„Meine Damen und Herren, dies ist eine Art Besetzung Ihres Studios für etwa … für einige Zeit. Wir haben eine wichtige Mitteilung an die Bevölkerung zu machen und bitten Sie um Ihre Mithilfe, vor allem aber um eines: Unterbrechen Sie nicht die Übertragung, denn was hier und heute geschieht, betrifft uns alle. Ohne Ausnahme. Auch Sie!“
Der Nachrichtensprecher, an seinem großen, annähernd leeren Tisch, zeigte zunächst keine Reaktion, ihm erschien dies alles unwirklich. Nicht so der Regisseur, der hinter einer Glaswand in einem Extraraum stand und sich aufgeregt per Mikrofon meldete.
„Sie müssen sofort das Studio verlassen. Wir senden jetzt die Nachrichten!“
„Deshalb sind wir hier!“
Mit diesen Worten stellte Bernd seinen glänzenden Koffer demonstrativ unweit des Mikrofons auf den Tisch des Sprechers, bat diesen, sich zu erheben und stellte ihm frei, den Raum zu verlassen, oder sich die Sendung anzusehen. Seine Sendung. Der Mann entschied sich spontan für letzteres.
„Das können Sie mit uns nicht machen!“ ereiferte sich der Regisseur.
„Guter Mann“, begann Bernd aufs neue, an den Regisseur gerichtet. Er setzte sich, und ein leiser gefährlicher Unterton verlieh seiner Stimme Nachdruck. „Hier in diesem Koffer befindet sich etwas, was Ihnen allergrößtes Kopfzerbrechen bereiten könnte. Sollten Sie also auf die Idee kommen, die Sendung auch nur für eine Sekunde zu unterbrechen, werden Sie den Erfolg Ihrer Tat nicht mehr genießen können. Haben Sie das verstanden?“
Er hatte. Und wie er das verstanden hatte. Eilig nahm er die Hände hoch zum Zeichen, daß er nichts Unerlaubtes anrühren würde - seine Mitarbeiter ließen ähnliche Attitüden erkennen - sodaß jener Uniformierte, der neben ihm stand, ihm anerkennend auf die Schulter klopfte und ihn und seine Kollegen bat, die Hände wieder herunter zu nehmen. Unterdessen legte Bernd den Koffer um, unendlich vorsichtig. Anscheinend war der Umstand, daß sich mehrere Polizisten im Raum befanden, dafür verantwortlich, daß diese Aktion beinahe einen offiziellen Charakter erhielt. Trotz des ,gefährlichen Koffers’.

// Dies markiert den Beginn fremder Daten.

(* ===== verification/BqRaces.v ===== *)
(** * Races in the ring (evenk/bounded_queue.h)

    Runs of a ring of size 16 in which a consumer is about to take a value out of
    a slot that the producer put there, and does not know of that.  With spin,
    yield and futex slots it waited for the value, and the load in wait is relaxed; with
    synch slots it did not wait, and the store in wake is relaxed. *)

From stdpp Require Import gmap functions.
From S2P Require Import Prelude Conqueue Memory BqSlot BqRing BqTokens BqTickets.
From S2P Require Import BqRefine BqTheorems BqExamples BqOrder BqOrdered.
Local Open Scope Z_scope.

Section races.
Context {S : Slot} {O : SlotOrder S}.

Definition clocked_ring0 : ring Z :=
  match make_ring 0 0 16 with inr r => r | inl _ => Ring 0 [] cl_open 0 0 0 0 0 ∅ None 0 end.

Definition clocked_run (ls : list (nat * choice Z)) : option (pool (ring Z * clocks) (pc Z)) :=
  run (clocked_exec tr0 (fun v => v) atomic_counter)
    (Pool (clocked_ring0, clocks_init) [Idle None; Idle None]) ls.

(** Thread 0 is about to take the value of slot 0: the accesses to it that the
    thread knows of, and those there were. *)
Definition taking (s : pool (ring Z * clocks) (pc Z)) : option (nat * nat) :=
  match pcs s !! 0%nat with
  | Some (GetValue c) =>
      if decide (c_slot (shared s).1 c = 0%nat)
      then Some (k_thread (clock_of s) 0 (at_value 0), k_count (clock_of s) (at_value 0)) else None
  | _ => None
  end.

(** The access of thread 0 races with one before. *)
Definition races (ls : list (nat * choice Z)) : Prop :=
  exists s c, clocked_run ls = Some s /\ pcs s !! 0%nat = Some (GetValue c) /\ c_slot (shared s).1 c = 0%nat /\
    ~ ordered (clock_of s) 0 (at_value 0).

Lemma taking_races ls n m : clocked_run ls ≫= taking = Some (n, m) -> n <> m -> races ls.
Proof.
  destruct (clocked_run ls) as [s|] eqn:E; simpl; [|done]. unfold taking.
  destruct (pcs s !! 0%nat) as [[]|] eqn:Ep; try done. case_decide as Ec; [|done]. intros [= Hn Hm] Hne.
  exists s, c. split_and!; [done..|]. unfold ordered. congruence.
Qed.
End races.

Definition inside {S : Slot} (u : nat) (cs : list slot_choice) : list (nat * choice Z) :=
  (fun c => (u, InSlot c)) <$> cs.

(** Thread 1 pushes; [wake] are the steps in the slot. *)
Definition pushes {S : Slot} (wake : list slot_choice) : list (nat * choice Z) :=
  [(1%nat, Call (op_wait_push false by_move 7)); (1%nat, Go); (1%nat, Go); (1%nat, Assign None)] ++
  inside 1 wake.

(** Thread 0 comes before the value, and waits. *)
Definition comes_first {S : Slot} : list (nat * choice Z) :=
  [(0%nat, Call (op_wait_pop false)); (0%nat, Go); (0%nat, Go); (0%nat, Go)].

Definition spin_race : list (nat * choice (S := spin) Z) :=
  comes_first (S := spin) ++ pushes (S := spin) [tt] ++ inside (S := spin) 0 [tt].

Definition yield_race : list (nat * choice (S := yield) Z) :=
  comes_first (S := yield) ++ pushes (S := yield) [tt] ++ inside (S := yield) 0 [tt; tt].

Definition futex_race : list (nat * choice (S := futex_slot) Z) :=
  comes_first (S := futex_slot) ++ inside (S := futex_slot) 0 [FutexSlot.Go; FutexSlot.Go] ++
  pushes (S := futex_slot) [FutexSlot.Go; FutexSlot.Woken [0%nat]] ++
  inside (S := futex_slot) 0 [FutexSlot.Go; FutexSlot.Go].

(** Thread 0 comes after the value, and loads the token once. *)
Definition synch_race : list (nat * choice (S := synch_slot) Z) :=
  pushes (S := synch_slot) [SynchSlot.Go; SynchSlot.Go; SynchSlot.Go; SynchSlot.Go] ++
  [(0%nat, Call (op_wait_pop false)); (0%nat, Go); (0%nat, Go)].

(** C34. With the memory orders of the source the accesses to the value of a slot
    race, whatever the slot class. *)
Theorem ring_value_races :
  races (O := spin_order relaxed) spin_race /\
  races (O := yield_order relaxed) yield_race /\
  races (O := futex_order relaxed) futex_race /\
  races (O := synch_order) synch_race.
Proof.
  split_and!.
  - by apply (taking_races (O := spin_order relaxed) _ 0 1).
  - by apply (taking_races (O := yield_order relaxed) _ 0 1).
  - by apply (taking_races (O := futex_order relaxed) _ 0 1).
  - by apply (taking_races (O := synch_order) _ 0 1).
Qed.

(** ** Runs in order *)

Section ordered_runs.
Context (O : SlotOrder spin).

Definition clocked_start0 : pool (ring Z * clocks) (pc Z) := Pool (ring0, clocks_init) [Idle None; Idle None].

Definition clocked_after (ls : list (nat * choice Z)) : pool (ring Z * clocks) (pc Z) :=
  default clocked_start0
    (run_in (clocked_exec tr0 (fun v => v) atomic_counter) (fun s => within (unclock s)) clocked_start0 ls).

Lemma clocked_after_reached ls :
  run_in (clocked_exec tr0 (fun v => v) atomic_counter) (fun s => within (unclock s)) clocked_start0 ls
    = Some (clocked_after ls) ->
  clocked_reached tr0 (fun v => v) 4 (clocked_after ls).
Proof.
  intros H. eapply run_in_reachable; [| |exact H]; [done|]. split; [apply (ring_start0 2)|reflexivity].
Qed.
End ordered_runs.

(** A pop that finds the value, and one that waits for it. *)
Definition spin_pop : list (nat * choice (S := spin) Z) :=
  pushes (S := spin) [tt] ++ [(0%nat, Call (op_wait_pop false)); (0%nat, Go); (0%nat, Go)].

(** Thread 1 closes the queue, and thread 0 finds it closed. *)
Definition spin_close : list (nat * choice (S := spin) Z) :=
  (1%nat, Call op_close) :: replicate 4 (1%nat, Go) ++
  (0%nat, Call (op_wait_pop false)) :: replicate 3 (0%nat, Go).

Definition consumer0 : consumer := Consumer no_bo 0 0.

Lemma value_access_ordered_witness :
  ordered (clock_of (clocked_after (spin_order relaxed) spin_pop)) 0 (at_value 0).
Proof.
  apply (value_access_ordered (O := spin_order relaxed) tr0 (fun v => v) 4 _ 0 (GetValue consumer0));
    [apply clocked_after_reached|..]; vm_compute; reflexivity.
Defined.

Lemma acquire_waits_race_free_witness :
  ordered (clock_of (clocked_after (spin_order acquire) spin_race)) 0 (at_value 0).
Proof.
  apply (acquire_waits_race_free (O := spin_order acquire) (A := spin_acquire) tr0 (fun v => v) 4 _ 0 (GetValue consumer0));
    [apply clocked_after_reached|..]; vm_compute; reflexivity.
Defined.

Lemma last_read_ordered_witness :
  ordered (clock_of (clocked_after (spin_order relaxed) spin_close)) 0 at_last.
Proof.
  apply (last_read_ordered (O := spin_order relaxed) tr0 (fun v => v) 4 _ 0 (HeadLast status_loop consumer0 0));
    [apply clocked_after_reached|..]; vm_compute; reflexivity.
Defined.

„Wer ist denn dieser Mann dort in den Pantoffeln?“ flüsterte der Regisseur dem Beamten an seiner Seite zu. „Ich kenne diesen Mann, das ist doch unser…“
Der Uniformierte unterbrach ihn leise:
„Sie haben völlig recht. Er ist es. Er ist unser Ehrengast am heutigen Abend. …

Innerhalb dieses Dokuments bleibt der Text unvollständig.